October 26, 2017 By Oriana Zambrano 2 min read

Streaming Analytics Updates: IBM Streams Runner for Apache Beam

The IBM Streaming Analytics service is a cloud-based service for IBM Streams. Streams is an analytics platform that allows you to create applications that analyze data from a variety of sources in real time. Streaming Analytics continues to add enhancements to make it easy for you to create streaming applications however you choose. Previously, we announced integration with DSX to allow creating Streams applications in Python. Now, you can run a Beam application/pipeline in Streaming Analytics.

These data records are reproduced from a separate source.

(** The files phase: the callback at the position of an id is the one that
    is called on the file of the id. *)
Lemma applyEach_fold fileIds :
  NoDup fileIds →
  ∀ o (d0 d : DocumentState),
  foldl each (Some d0) (indexed o fileIds) = Some d →
  (∀ j fileId f, fileIds !! j = Some fileId → d0 !! fileId = Some f →
     ∃ cb f', callbacks !! (o + j)%nat = Some cb ∧ cb f = Some f'
       ∧ d !! fileId = Some f')
  ∧ (∀ k, k ∉ fileIds → d !! k = d0 !! k).
Proof.
  induction 1 as [|fileId fileIds Hout Hnd IH]; intros o d0 d.
  - intros [= ->]. split; [|done]. intros j fileId f Hj.
    by rewrite lookup_nil in Hj.
  - rewrite indexed_cons. cbn [foldl]. cbn [mbind option_bind].
    destruct (d0 !! fileId) as [f0|] eqn:Hf0.
    + destruct (callbacks !! o) as [cb|] eqn:Hcb;
        [|cbn [mbind option_bind]; by rewrite applyEach_fold_None].
      cbn [mbind option_bind].
      destruct (cb f0) as [f0'|] eqn:Hf0';
        [|cbn [mbind option_bind]; by rewrite applyEach_fold_None].
      cbn [mbind option_bind]. intros [Hpos Hother]%IH. split.
      * intros [|j] id f Hid Hf.
        -- injection Hid as <-. rewrite Hf0 in Hf. injection Hf as <-.
           exists cb, f0'. rewrite Nat.add_0_r. split_and!; [done..|].
           rewrite Hother by done. apply lookup_insert_eq.
        -- simpl in Hid.
           assert (id ≠ fileId)
             by (intros ->; apply Hout; by apply list_elem_of_lookup_2 in Hid).
           destruct (Hpos j id f Hid) as (cb' & f' & ? & ? & ?).
           { by rewrite lookup_insert_ne. }
           exists cb', f'. by replace (o + S j)%nat with (S o + j)%nat by lia.
      * intros k [Hne Hk]%not_elem_of_cons.
        rewrite Hother by done. by apply lookup_insert_ne.
    + intros [Hpos Hother]%IH. split.
      * intros [|j] id f Hid Hf.
        -- injection Hid as <-. congruence.
        -- simpl in Hid. destruct (Hpos j id f Hid Hf) as (cb' & f' & ? & ? & ?).
           exists cb', f'. by replace (o + S j)%nat with (S o + j)%nat by lia.
      * intros k [Hne Hk]%not_elem_of_cons. by apply Hother.
Qed.
End apply_each.

(** X23.  A transaction of [applyEachToFilesAndGlobal] on ids that are
    different from each other pairs the callbacks with the ids by position:
    the file that the cache holds for the id at position [i] is replaced by
    what the callback at position [i] makes of it (an id without file in the
    cache is skipped and its callback is not called), the files that are not
    listed are left alone, and the global callback sees the state after
    that.  A file whose position has no callback makes the transaction
    fail.  When the state that the global callback leaves has every file
    under its own id, the table takes the rows of this state at the ids on
    which it differs from the cache, and a row of the table that changes
    becomes the row of this state. *)
Theorem applyEachToFilesAndGlobal_positions fileState fileIds callbacks
    globalCallback db db' :
  NoDup fileIds →
  applyEachToFilesAndGlobalOn fileState fileIds callbacks globalCallback db
  = Some db' →
  ∃ d S',
    (∀ i fileId f, fileIds !! i = Some fileId → fileState !! fileId = Some f →
       ∃ cb f', callbacks !! i = Some cb ∧ cb f = Some f'
         ∧ d !! fileId = Some f')
    ∧ (∀ k, k ∉ fileIds → d !! k = fileState !! k)
    ∧ globalCallback d = Some S'
    ∧ patchIndex db' = patchIndex db + 1
    ∧ (keyed S' →
       (∀ k, fileState !! k ≠ S' !! k → files db' !! k = S' !! k)
       ∧ (∀ k, files db' !! k ≠ files db !! k → files db' !! k = S' !! k)).
Proof.
  intros Hnd Hcommit. unfold applyEachToFilesAndGlobalOn in Hcommit.
  destruct (applyGlobalOn_inv _ _ _ _ Hcommit) as (S' & HS' & Hindex & Hfiles).
  cbn beta in HS'.
  destruct (foldl _ (Some fileState) _) as [d|] eqn:Hfold; [|done].
  cbn [mbind option_bind] in HS'.
  change (imap (λ i x, (i, x)) fileIds) with (indexed 0 fileIds) in Hfold.
  destruct (applyEach_fold callbacks fileIds Hnd 0 _ _ Hfold) as [Hpos Hother].
  exists d, S'. split_and!; [exact Hpos|exact Hother|done|done|].
  intros Hkeyed. specialize (Hfiles (λ k f Hf _, Hkeyed k f Hf)).
  split; intros k; rewrite Hfiles; by destruct (decide _).
Qed.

Imagine you are given the task to write an application for a website. The application needs to look at online users and their activity to identify popular content. You’ll need to look at logs, user clickstreams, and existing user data stored in a database. Which platform are you going to use to write this application: Apache Spark, Apache Flink, IBM Streams? Why not write the app with a single interface and choose where you run it later?

This is the goal of Apache Beam, a unified programming model for data processing—batch or streaming. Similar to Streams, Beam allows users to develop data processing applications using a set of functions to manipulate your data. Beam, however, simply provides a programming model, and leaves it up to you to select a runtime platform via a runner when you launch your application.

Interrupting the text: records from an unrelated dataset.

(** * cpp_parse_config.hpp: the [key = value] configuration scanner

    A shallow embedding of [parse_config] (src/cpp_parse_config.hpp) and the
    properties of its character-by-character state machine.

    - A [char] is kept as its 8-bit pattern ([ascii]); its integer value, which
      [c == EOF] and the <cctype> predicates look at, is [char_to_int].
      Whether plain [char] is signed is implementation-defined, so it is a
      parameter of the development ([char_signed], written [sg] in the
      statements: [true] where [char] is signed, as on x86).
    - [param_name] and [param_value] are the two fixed-size stack buffers,
      lists updated in place by index.
    - [line] is the [int] line counter: [line++] wraps around at 32 bits.
    - [ret] is the caller's [std::unordered_map<std::string,std::string>],
      a [gmap string string]; [std::unordered_map::insert] keeps an
      existing entry.
    - The [while (fconf.get(c))] loop is a fold of its body over the
      characters of the stream; the body says how control leaves it
      ([continue]/end of [switch], [break] out of the loop, [return]). *)

From Stdlib Require Import ZArith Ascii String List Bool Lia.
From stdpp Require Import gmap strings list fin_maps.

Local Open Scope Z_scope.

(** ** Constants of the header *)

Definition CONFERR_NORET : Z := -1.
Definition CONFERR_ERRFILE : Z := -2.
Definition CONFERR_WRONGSYNTAX : Z := -3.
Definition CONFERR_WRONGPARAM : Z := -4.
Definition CONFERR_WRONGVALUE : Z := -5.

Definition CONF_PARAM_NAME_MAX_LEN : nat := 30.
Definition CONF_PARAM_VALUE_MAX_LEN : nat := 255.

(** <cstdio>'s [EOF]. *)
Definition EOF : Z := -1.

(** ** Characters *)

Definition NUL : ascii := "000"%char.
Definition LF : ascii := "010"%char.
Definition HASH : ascii := "#"%char.
Definition EQUALS : ascii := "="%char.
Definition SQUOTE : ascii := "'"%char.
Definition DQUOTE : ascii := "034"%char.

We’ve added the IBM Streams Runner for Apache Beam to the Streaming Analytics service so that you can run your Beam application on the Streams platform.

Beam on the Industry-leading IBM Streams Platform

IBM Streams offers a continuous, complete, and connected solution. If you use IBM Streams as your Beam runner, you’ll get a fast, stable, industry-leading platform. In addition, since the Streams runner can run in the cloud, you can develop Beam applications locally using the direct runner and then later deploy the applications to the Bluemix cloud.

No Streams Installation Required — The Streams runner allows you to directly send your applications to the Streaming Analytics service to be compiled and executed. This means there’s no need to install Streams on your system.

Interact with Beam pipelines with the newly updated Streams Console — Beam applications appear just like they are laid out in your source code. Additionally, you can view all custom metrics, console logs, data stream flow rates, and even congested streams.

Download today — The Streams Runner is now available to download through your existing Streaming Analytics service. Don’t have an existing service? Create one here.

IBM Streams Runner for Apache Beam Features

  • Support for Beam 2.0 Java SDK

  • Support primitive and custom composite Beam transforms

  • Support for custom Beam metrics

    • Counter, Distribution, and Gauge types

    • Watermark metrics are automatically created for you

  • Support for processing-time and event-time timers and window triggers

  • Support for stateful processing

  • Support for custom parameters specified at application runtime

  • Integration into the Streams Platform

    • Submit Beam applications to a Streaming Analytics service with no local Streams installation required

    • Specify local data files to be available for your application in the Streaming Analytics service

    • Support to cancel Streams job from the Beam application

    • View Beam Pipeline layouts in the Streams Graph

  • Specialized Beam SDK for Streams

    • Publish data streams for other Streams applications to utilize or subscribe to data streams for your application to consume

    • Read/write files to an IBM Object Storage OpenStack Swift for Bluemix service

Learn More

More from

New IBM study: How business leaders can harness the power of gen AI to drive sustainable IT transformation

3 min read - As organizations strive to balance productivity, innovation and environmental responsibility, the need for sustainable IT practices is even more pressing. A new global study from the IBM Institute for Business Value reveals that emerging technologies, particularly generative AI, can play a pivotal role in advancing sustainable IT initiatives. However, successful transformation of IT systems demands a strategic and enterprise-wide approach to sustainability. The power of generative AI in sustainable IT Generative AI is creating new opportunities to transform IT operations…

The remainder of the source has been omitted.